[WHAT THE EXERCISE ASKS] Take the entries below and give them back exactly. Leave out nothing.

Segment Start: DATA EXTRACT

Lemma detectChanges_keys cs m :
  lines_ok (lines cs) → lines_ok m → NoDup (event_key <$> detect cs m).
Proof.
  intros Hold Hnew. unfold Changes.detectChanges. rewrite fmap_app. apply NoDup_app. split; [|split].
  - apply NoDup_bind_keys.
    + intros [k l] e He. destruct (decide ((k, l) ∈ range_old (lines cs))); [left|by right].
      by eapply old_change_key.
    + intros [k l]. unfold Changes.old_change. simpl. destruct (m !! k); [destruct (negb _)|]; simpl; lia.
    + rewrite range_old_perm. apply NoDup_fst_map_to_list.
  - intros x (e & -> & He)%list_elem_of_fmap (e' & Heq & He')%list_elem_of_fmap.
    apply list_elem_of_bind in He as ([k l] & He & Hin).
    apply list_elem_of_bind in He' as ([k' l'] & He' & Hin').
    pose proof (old_change_key _ _ _ _ _ Hold Hnew Hin He) as E1.
    destruct (new_change_key _ _ _ _ _ Hnew Hin' He') as [E2 Hno].
    rewrite range_old_perm, elem_of_map_to_list in Hin. congruence.
  - apply NoDup_bind_keys.
    + intros [k l] e He. destruct (decide ((k, l) ∈ range_new m)); [left|by right].
      by eapply new_change_key.
    + intros [k l]. unfold Changes.new_change. simpl. destruct (lines cs !! k); simpl; lia.
    + rewrite range_new_perm. apply NoDup_fst_map_to_list.
Qed.

Lemma replay_lookup m es k :
  NoDup (event_key <$> es) →
  replay m es !! k =
  match find_first (has_key event_key k) es with
  | Some e => if bool_decide (Type_ e = LineDelete) then None else Some (ev_Line e)
  | None => m !! k
  end.
Proof.
  revert m. induction es as [|e es IH]; intros m; simpl; [done|].
  intros [Hn Hnd]%NoDup_cons. unfold replay in *. rewrite IH by done. clear IH.
  unfold has_key at 2. case_bool_decide as E.
  - rewrite <- E in *. destruct (find_first (has_key event_key (event_key e)) es) as [e'|] eqn:F.
    { apply find_first_Some in F as [Hin Hk]. unfold has_key in Hk. apply bool_decide_eq_true in Hk.
      destruct Hn. rewrite <- Hk. by apply list_elem_of_fmap_2. }
    unfold apply_event. destruct (Type_ e) eqn:Et; simpl;
      [apply lookup_insert_eq|apply lookup_insert_eq|apply lookup_delete_eq].
  - destruct (find_first _ es); [done|]. unfold apply_event.
    destruct (Type_ e); [by rewrite lookup_insert_ne..|by rewrite lookup_delete_ne].
Qed.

Segment End: DATA EXTRACT

[YOUR SOLUTION]
Lemma detectChanges_keys cs m :
  lines_ok (lines cs) → lines_ok m → NoDup (event_key <$> detect cs m).
Proof.
  intros Hold Hnew. unfold Changes.detectChanges. rewrite fmap_app. apply NoDup_app. split; [|split].
  - apply NoDup_bind_keys.
    + intros [k l] e He. destruct (decide ((k, l) ∈ range_old (lines cs))); [left|by right].
      by eapply old_change_key.
    + intros [k l]. unfold Changes.old_change. simpl. destruct (m !! k); [destruct (negb _)|]; simpl; lia.
    + rewrite range_old_perm. apply NoDup_fst_map_to_list.
  - intros x (e & -> & He)%list_elem_of_fmap (e' & Heq & He')%list_elem_of_fmap.
    apply list_elem_of_bind in He as ([k l] & He & Hin).
    apply list_elem_of_bind in He' as ([k' l'] & He' & Hin').
    pose proof (old_change_key _ _ _ _ _ Hold Hnew Hin He) as E1.
    destruct (new_change_key _ _ _ _ _ Hnew Hin' He') as [E2 Hno].
    rewrite range_old_perm, elem_of_map_to_list in Hin. congruence.
  - apply NoDup_bind_keys.
    + intros [k l] e He. destruct (decide ((k, l) ∈ range_new m)); [left|by right].
      by eapply new_change_key.
    + intros [k l]. unfold Changes.new_change. simpl. destruct (lines cs !! k); simpl; lia.
    + rewrite range_new_perm. apply NoDup_fst_map_to_list.
Qed.

Lemma replay_lookup m es k :
  NoDup (event_key <$> es) →
  replay m es !! k =
  match find_first (has_key event_key k) es with
  | Some e => if bool_decide (Type_ e = LineDelete) then None else Some (ev_Line e)
  | None => m !! k
  end.
Proof.
  revert m. induction es as [|e es IH]; intros m; simpl; [done|].
  intros [Hn Hnd]%NoDup_cons. unfold replay in *. rewrite IH by done. clear IH.
  unfold has_key at 2. case_bool_decide as E.
  - rewrite <- E in *. destruct (find_first (has_key event_key (event_key e)) es) as [e'|] eqn:F.
    { apply find_first_Some in F as [Hin Hk]. unfold has_key in Hk. apply bool_decide_eq_true in Hk.
      destruct Hn. rewrite <- Hk. by apply list_elem_of_fmap_2. }
    unfold apply_event. destruct (Type_ e) eqn:Et; simpl;
      [apply lookup_insert_eq|apply lookup_insert_eq|apply lookup_delete_eq].
  - destruct (find_first _ es); [done|]. unfold apply_event.
    destruct (Type_ e); [by rewrite lookup_insert_ne..|by rewrite lookup_delete_ne].
Qed.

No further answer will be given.